Let’s get that out of the way right now. If you’re a survivor of domestic abuse, whether or not you’ve yet left the relationship, it’s not your fault.
This fact can be incredibly hard for survivors to process when they’ve tried to disclose abuse to someone only to be given a skeptical eyebrow raise in response. Stephanie Angelo, author and domestic violence expert, provides training for companies and organizations to prepare them for when domestic violence experienced by their employees spills over into the workplace. She says not feeling believed, as a survivor, is something she unfortunately hears about often in her line of work.
“I think it’s the number one thing that’s going to crush someone’s motivation to seek help. When your support system doesn’t believe you, you really begin to feel like you’re not worthwhile.”
Speaking out about abuse is never an easy decision for survivors, many of whom would attest that it takes a Herculean amount of courage to do so. So why would someone possibly not believe them at such a vulnerable time? Angelo says it’s often a premeditated move by a very cunning abuser.
busers are very crafty at setting the stage beforehand,” says Angelo. “They are really adept at creating elaborate stories.”
Abusers often build themselves up as hero or savior figures in front of a survivor’s friends and family while simultaneously painting the survivor as someone who is troubled and needs help. Angelo says an abuser may go to their partner’s support system and tell them something like, “If this person [the survivor] comes to you and tells you that I hit them, I don’t know what’s the matter with them. They’re lying and I’m trying to get them to seek help. I don’t know where they’d be without me.”
Unfortunately, adds Angelo, this tactic often works. “People tend to believe what they hear first. So when [the survivor] comes to them, they’ll think, ‘Ah, he told us she was going to say this.’ They have it all worked out to their advantage. And this gives them all the power.”
This tactic is just another way abusers isolate a survivor. Without a support system, it is less likely the survivor will leave.
Don’t Give Up
Survivors have to remind themselves that they are worth it, says Angelo. They’re worth a safe, healthy life free from abuse, even if their spirit feels crushed. “Somebody out there will believe you,” says Angelo. “Reach out to a hotline,” she says.” Survivors can find a local domestic hotline by searching in their area at DomesticShelters.org.
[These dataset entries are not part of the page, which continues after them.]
Lemma prepare_keeps t tr a : loadable tr → keeping (holds t) a → keeping (holds t) (prepare_on adapter phone t tr a).2.
Proof.
  intros Hl Ha. unfold prepare_on. unfold mbind at 1, M_bind at 1, get at 1.
  destruct (is_completed a t) eqn:Ec.
  { unfold mbind, M_bind. pose proof (complete_keeps t a Ha). by destruct (_complete_restore t a) as [[u|e] a1]. }
  destruct (negb _); [by apply raise_keeps|]. unfold mbind, M_bind, modify. cbn [snd mret M_ret].
  destruct Ha as [Hs Hh]. split.
  - destruct (sound_saw_off t a Hs) as [H1 H2 (o & p & Ho & [G1 G2 G3 G4])]. split; [done..|]. exists o, p. split; [done|].
    assert (Hop : open o = true).
    { rewrite <- G1, pending_completes, saw_off_current, <- pending_completes. by apply (not_completed t). }
    split; [done..| |]; cbn -[load]; destruct (writable a); try done; [by destruct o|].
    intros _. apply load_record; [done|by right].
  - destruct Hh as [Hh|[Hc Hn]]; [by left|right; split; [|done]].
    rewrite <- (saw_off_completed t t a) in Hc. exact Hc.
Qed.
Lemma still_off_spec t cur a : keeping (holds t) a →
  keeping (holds t) (still_off t cur a).2 ∧ ((still_off t cur a).1 = Ok true → permits true (still_off t cur a).2).
Proof.
  intros Ha.
  assert (E : still_off t cur a =
    if is_completed a t || powered cur || negb (terminal cur) then
      (Ok false, if is_completed a t || (powered cur && terminal cur) then (_complete_restore t a).2 else a)
    else (Ok true, (note (LSure true) a).2)).
  { unfold still_off, mbind, M_bind, get. destruct (is_completed a t || powered cur || _); [|done].
    destruct (_ || _); [|done]. pose proof (complete_ok t a) as Hk.
    destruct (_complete_restore t a) as [[u|e] a1]; [done|discriminate]. }
  rewrite E. destruct (is_completed a t) eqn:Ec; cbn [orb].
  { split; [by apply complete_keeps|done]. }
  destruct (powered cur || _); cbn [fst snd].
  - split; [|done]. destruct (_ && _); [by apply complete_keeps|done].
  - destruct (sure_keeps true t a Ha Ec ltac:(done)) as [H1 [H2 H3]]. by split.
Qed.

Abbreviation restore := (restore adapter phone py_str).
Abbreviation cycle := (cycle adapter phone py_str).
(* ===== verification/Solicitation.v ===== *)
(** * Solicitation: the ANCS advertisement and its supervisor
    (src/blueferry/solicitation_supervisor.py and the advertisement half of
    src/blueferry/bluez_setup.py).

    [adverts] holds the [_AncsAdvert] objects in the order of their serial
    number, which is their D-Bus path; [_advert_instance] names the current
    one.  BlueZ answers a registration later, releases an advertisement, or
    goes away; each is a step of its own. *)
From S2P Require Import Prelude.

Definition RECONCILE_SECONDS : Z := sec 30.
Definition MINIMUM_ON_SECONDS : Z := sec 180.

(** ** Advertisements *)

Record _AncsAdvert := mkAdvert {
  adapter : string;
  compact : bool;
  registered : bool;
  pending : bool;
  retired : bool;
  request : bool;  (* a reply may still be dispatched *)
}.

(** A D-Bus error: its name and its message. *)
Definition error : Type := string * string.
Definition _advert_payload_rejected (e : error) : bool :=
  String.eqb e.1 "org.bluez.Error.Failed" && contains "parse advertisement" (casefold e.2).

(** What the supervisor and the advertisements did, with the time. *)
Inductive move := Hold (t : Z) | TakeDown (t : Z) | Registering (serial : nat) | Unregistering (serial : nat).

Record World := mkWorld {
  _needed : bool;
  _running : bool;
  _dialing : bool;
  _timer : bool;
  _hold_until : Z;
  _was_registered : bool;
  _compact_advert_adapters : gset string;
  adverts : list _AncsAdvert;
  _advert_instance : option nat;
  clock : Z;
  log : list move;
}.
Definition World_init (needed : bool) (now : Z) : World := mkWorld needed false false false 0 false ∅ [] None now [].

Definition emit (m : move) : M World () := modify (λ w : World, w <| log ::= λ l, l ++ [m] |>).
Definition current (w : World) : option _AncsAdvert := i ← _advert_instance w; adverts w !! i.
Definition advert_registered (w : World) : bool := match current w with Some a => registered a | None => false end.
Definition advert_registration_pending (w : World) : bool := match current w with Some a => pending a | None => false end.

Definition over (a : _AncsAdvert) : _AncsAdvert :=
  a <| retired := true |> <| pending := false |> <| registered := false |> <| request := false |>.
Definition retire (i : nat) (unregister : bool) : M World () :=
  w ← get;
  match adverts w !! i with
  | Some a =>
      if retired a then mret ()
      else
        modify (λ w : World, w <| adverts ::= alter over i |>);;
        when unregister (emit (Unregistering i))
  | None => mret ()
  end.

Definition accept (a : _AncsAdvert) : _AncsAdvert := a <| pending := false |> <| registered := true |> <| request := false |>.
Definition _registered (i : nat) : M World () :=
  w ← get;
  match adverts w !! i with
  | Some a => if retired a || negb (pending a) then mret () else modify (λ w : World, w <| adverts ::= alter accept i |>)
  | None => mret ()
  end.

Definition _failed (i : nat) (e : error) : M World () :=
  w ← get;
  match adverts w !! i with
  | Some a =>
      if retired a then mret ()
      else
        when (negb (compact a) && _advert_payload_rejected e)
          (modify (λ w : World, w <| _compact_advert_adapters ::= union {[adapter a]} |>));;
        retire i true
  | None => mret ()
  end.

Definition Release (i : nat) : M World () := retire i false.

(** What the bus answers while an advertisement is created: whether the
    manager can be reached, and an error of the call. *)
Record Answers := mkAnswers { a_manager : bool; a_error : option error }.

Definition sending (a : _AncsAdvert) : _AncsAdvert := a <| pending := true |> <| request := true |>.
Definition start_advert (i : nat) (ans : Answers) : M World () :=
  modify (λ w : World, w <| adverts ::= alter sending i |>);;
  emit (Registering i);;
  match a_error ans with Some e => _failed i e | None => mret () end.

Definition forget_advert_registration : M World () :=
  modify (λ w : World, w <| _compact_advert_adapters := ∅ |>);;
  w ← get;
  modify (λ w : World, w <| _advert_instance := None |>);;
  match _advert_instance w with Some i => retire i false | None => mret () end.

Section solicitation.
(** The configured adapter, whether its name is valid, and the least time on
    air. *)
Context (the_adapter : string) (valid_adapter : bool) (minimum_on : Z).

(** [register_advert(adapter)] of the daemon. *)
Definition register_advert (ans : Answers) : M World bool :=
  if negb valid_adapter then raise (ValueError "invalid Bluetooth adapter name")
  else
    w ← get;
    match _advert_instance w, current w with
    | Some i, Some a => when (negb (String.eqb (adapter a) the_adapter)) (retire i true)
    | _, _ => mret ()
    end;;
    w ← get;
    let fresh := match current w with Some a => retired a | None => true end in
    if negb fresh then mret (advert_registered w)
    else if negb (a_manager ans) then mret false
    else
      let i := length (adverts w) in
      let a := mkAdvert the_adapter (bool_decide (the_adapter ∈ _compact_advert_adapters w)) false false false false in
      put (w <| adverts ::= λ l, l ++ [a] |> <| _advert_instance := Some i |>);;
      start_advert i ans;;
      w ← get;
      mret (advert_registered w).

Definition unregister_advert : M World () :=
  w ← get;
  match _advert_instance w, current w with
  | Some i, Some a =>
      if String.eqb (adapter a) the_adapter then
        modify (λ w : World, w <| _advert_instance := None |>);; retire i true
      else mret ()
  | _, _ => mret ()
  end.

(** ** The supervisor *)

Definition _begin_hold : M World () :=
  w ← get;
  emit (Hold (clock w));;
  modify (λ w : World, w <| _hold_until ::= Z.max (clock w + minimum_on) |>).

Definition take_down : M World () :=
  w ← get;
  emit (TakeDown (clock w));;
  unregister_advert;;
  modify (λ w : World, w <| _was_registered := false |>).

Definition _reconcile (ans : Answers) : M World () :=
  w ← get;
  let registered := advert_registered w in
  when (registered && negb (_was_registered w)) _begin_hold;;
  modify (λ w : World, w <| _was_registered := registered |>);;
  w ← get;
  if _dialing w && (_hold_until w <=? clock w) then
    when (registered || advert_registration_pending w) take_down
  else if _needed w && negb registered then
    if advert_registration_pending w then mret ()
    else
      accepted ← register_advert ans;
      when (accepted : bool) (modify (λ w : World, w <| _was_registered := true |>);; _begin_hold)
  else when (negb (_needed w) && registered && (_hold_until w <=? clock w)) take_down.

Definition start (ans : Answers) : M World () :=
  w ← get;
  if _running w then mret ()
  else
    modify (λ w : World, w <| _running := true |>);;
    when (_needed w) _begin_hold;;
    _reconcile ans;;
    modify (λ w : World, w <| _timer := true |>).

Definition set_needed (needed : bool) (ans : Answers) : M World () :=
  w ← get;
  let changed := negb (Bool.eqb needed (_needed w)) in
  modify (λ w : World, w <| _needed := needed |>);;
  when (needed && changed) _begin_hold;;
  w ← get;
  when (_running w && (changed || negb (Bool.eqb needed (advert_registered w)))) (_reconcile ans).

Definition set_dialing (dialing : bool) (ans : Answers) : M World () :=
  w ← get;
  modify (λ w : World, w <| _dialing := dialing |>);;
  when (_running w && negb (Bool.eqb dialing (_dialing w))) (_reconcile ans).

Definition reset_after_bluez_restart (ans : Answers) : M World () :=
  modify (λ w : World, w <| _needed := true |>);;
  _begin_hold;;
  forget_advert_registration;;
  w ← get;
  when (_running w) (_reconcile ans).

Definition stop : M World () :=
  modify (λ w : World, w <| _running := false |> <| _timer := false |>);;
  w ← get;
  when (advert_registered w || advert_registration_pending w) unregister_advert.

Definition _tick (ans : Answers) : M World () :=
  w ← get;
  if negb (_running w) then modify (λ w : World, w <| _timer := false |>) else _reconcile ans.

Inductive event :=
  | EStart (ans : Answers)
  | ESetNeeded (needed : bool) (ans : Answers)
  | ESetDialing (dialing : bool) (ans : Answers)
  | EBluezRestart (ans : Answers)
  | EStop
  | ETick (ans : Answers)
  | EReply (i : nat) (outcome : option error)
  | ERelease (i : nat)
  | ETime (d : Z).

Definition step (e : event) : M World () :=
  match e with
  | EStart ans => start ans
  | ESetNeeded b ans => set_needed b ans
  | ESetDialing b ans => set_dialing b ans
  | EBluezRestart ans => reset_after_bluez_restart ans
  | EStop => stop
  | ETick ans => w ← get; when (_timer w) (_tick ans)
  | EReply i outcome =>
      (* a cancelled request is not answered *)
      w ← get;
      match adverts w !! i with
      | Some a => when (request a) (match outcome with None => _registered i | Some e => _failed i e end)
      | None => mret ()
      end
  | ERelease i => Release i
  | ETime d => modify (λ w : World, w <| clock ::= λ c, c + Z.max 0 d |>)
  end.
Definition run (es : list event) (w : World) : World := run_all (step <$> es) w.
End solicitation.

(** ** The invariant *)

(** Whatever was taken down had been held long enough. *)
Definition held (minimum_on : Z) (l : list move) : Prop :=
  ∀ l1 t l2 s, l = l1 ++ TakeDown t :: l2 → Hold s ∈ l1 → s + minimum_on <= t.

Section proofs.
Context (the_adapter : string) (valid_adapter : bool) (minimum_on : Z).
Abbreviation held := (held minimum_on).

Lemma held_snoc l m : held l → (∀ t s, m = TakeDown t → Hold s ∈ l → s + minimum_on <= t) → held (l ++ [m]).
Proof.
  intros Hl Hm l1 t l2 s E Hs. destruct l2 as [|x l2 _] using rev_ind.
  - apply app_inj_tail in E as [-> ->]. by apply Hm.
  - rewrite app_comm_cons, app_assoc in E. apply app_inj_tail in E as [-> _]. by eapply Hl.
Qed.

(** An advertisement is over, waiting for BlueZ, or on air. *)
Definition advert_ok (a : _AncsAdvert) : Prop :=
  adapter a = the_adapter ∧ retired a = negb (pending a || registered a) ∧ pending a && registered a = false.

Record ok (w : World) : Prop := {
  o_live : ∀ i a, adverts w !! i = Some a → retired a = false → _advert_instance w = Some i;
  o_adverts : Forall advert_ok (adverts w);
  o_hold : ∀ s, Hold s ∈ log w → s + minimum_on <= _hold_until w;
  o_held : held (log w);
}.
Definition published (w : World) : string * bool := (state (reconnect_snapshot w), paused (reconnect_snapshot w)).
Definition _publish_reconnect : M World () :=
  w ← get;
  if bool_decide (_published_reconnect w = Some (published w)) then mret ()
  else
    modify (λ w : World, w <| _published_reconnect := Some (published w) |>);;
    emit OnReconnectState.

(** [snapshot]. *)
Record snapshot_view := mkSnapshot {
  v_bredr : bool; v_le : bool; last_le_error : string; last_le_error_message : string;
  le_bond_suspect : bool; le_flap_count : Z; last_le_disconnect_reason : option reason;
}.
Definition snapshot (w : World) : snapshot_view :=
  let '(name, message) := default ("", "") (le (_last_errors (pace w))) in
  mkSnapshot (is_true (bredr (_states w))) (is_true (le (_states w)))
    (if String.eqb name "" then "" else if _PUBLIC_ERROR_NAME name then name else "connection-failed")
    (if String.eqb name "" && String.eqb message "" then "" else _public_error_token name message)
    (_le_bond_suspect (bond w)) (_le_flap_count (bond w)) (_last_le_disconnect_reason (bond w)).

(** ** Pacing *)

Definition _set_le_dial_active (active : bool) : M World () :=
  w ← get;
  if Bool.eqb active (_le_dial_active w) then mret ()
  else
    modify (λ w : World, w <| _le_dial_active := active |>);;
    emit (OnLeDial active).

Definition forget_request (k : kind) (r : Requests) : Requests :=
  r <| _connecting ::= upd k false |> <| _connect_request_ids ::= upd k None |>
    <| _connect_targeted ::= upd k None |> <| _connect_observation_deadlines ::= upd k None |>.
Definition _clear_connect_request (k : kind) : M World () := set_requests (forget_request k).

Definition _backoff_cap (k : kind) (w : World) : Z :=
  match k with
  | Bredr => if _classic_connect_should_be_targeted w then LE_CONNECTED_CLASSIC_BACKOFF_CAP_SECONDS
             else CLASSIC_BACKOFF_CAP_SECONDS
  | Le => BACKOFF_CAP_SECONDS
  end.

(** A recent discovery sighting of the phone. *)
Definition sighted (w : World) : bool :=
  match _presence_seen_at (pace w) with Some seen => clock w - seen <? PRESENCE_FRESH_SECONDS | None => false end.
Definition _peer_present (w : World) : bool :=
  is_true (bredr (_states w)) || _classic_connect_should_be_targeted w || sighted w.

Definition _enter_bredr_resting : M World () :=
  modify (λ w : World, w <| pace ::= λ p, p <| _bredr_resting := true |>
    <| _next_attempt ::= upd Bredr (Z.max (bredr (_next_attempt p)) (clock w + CLASSIC_BACKOFF_CAP_SECONDS)) |> |>);;
  _publish_reconnect.

Definition _record_failure (k : kind) (failed : bool) : M World Z :=
  set_pace (λ p, p <| _failures ::= upd k (sel k (_failures p) + 1) |>);;
  match k with Bredr => set_pace (λ p, p <| _bredr_last_failed := failed |>) | Le => mret () end;;
  w ← get;
  let delay := Z.min (POLL_SECONDS * 2 ^ sel k (_failures (pace w))) (_backoff_cap k w) in
  let threshold := if _bredr_remote_closed (pace w) then 1 else CLASSIC_RESTING_AFTER_FAILURES in
  match k with
  | Bredr => when ((threshold <=? sel k (_failures (pace w))) && negb (_peer_present w)) _enter_bredr_resting
  | Le => mret ()
  end;;
  w ← get;
  let delay := match k with
    | Bredr => if _bredr_resting (pace w) then CLASSIC_BACKOFF_CAP_SECONDS else delay
    | Le => delay end in
  modify (λ w : World, w <| pace ::= λ p, p <| _next_attempt ::= upd k (clock w + delay) |> |>);;
  match k with Bredr => _publish_reconnect | Le => mret () end;;
  mret delay.

Definition _note_presence (sighting : bool) : M World () :=
  when sighting (modify (λ w : World, w <| pace ::= λ p, p <| _presence_seen_at := Some (clock w) |> |>));;
  set_pace (λ p, p <| _bredr_remote_closed := false |>);;
  w ← get;
  if negb (_bredr_resting (pace w)) then mret ()
  else
    set_pace (λ p, p <| _bredr_resting := false |> <| _next_attempt ::= upd Bredr 0 |>);;
    _publish_reconnect.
Survivors also need to remember that they have a right to come to their own decisions about their relationships at their own pace, including if and when they leave their abuser.
Are You an Actor in the Script?
If you’re the support system for someone who has disclosed abuse to you, does any of this give you pause? Angelo says support persons should question when a loved one’s partner comes to them with a speech like the above. Ask yourself, says Angelo, “Is what I’m hearing predesigned? Am I just an actor in this whole portrayal the abuser is setting up?”
It’s never too late to talk to the survivor and make amends. “Set up an individual conversation with the victim,” says Angelo. Separate them from the abuser and really listen. But don’t demand they leave the abuser. “Trying to make them do that is the same thing as the abuser is doing—forcing their hand.” Some victims may feel they need more time to prepare to leave their abuser; some may not want to leave, but just want the abuse to stop. Some may be ready, but need help making a safety plan. Whatever their choice, it’s not yours to judge. Just be there in any way you can.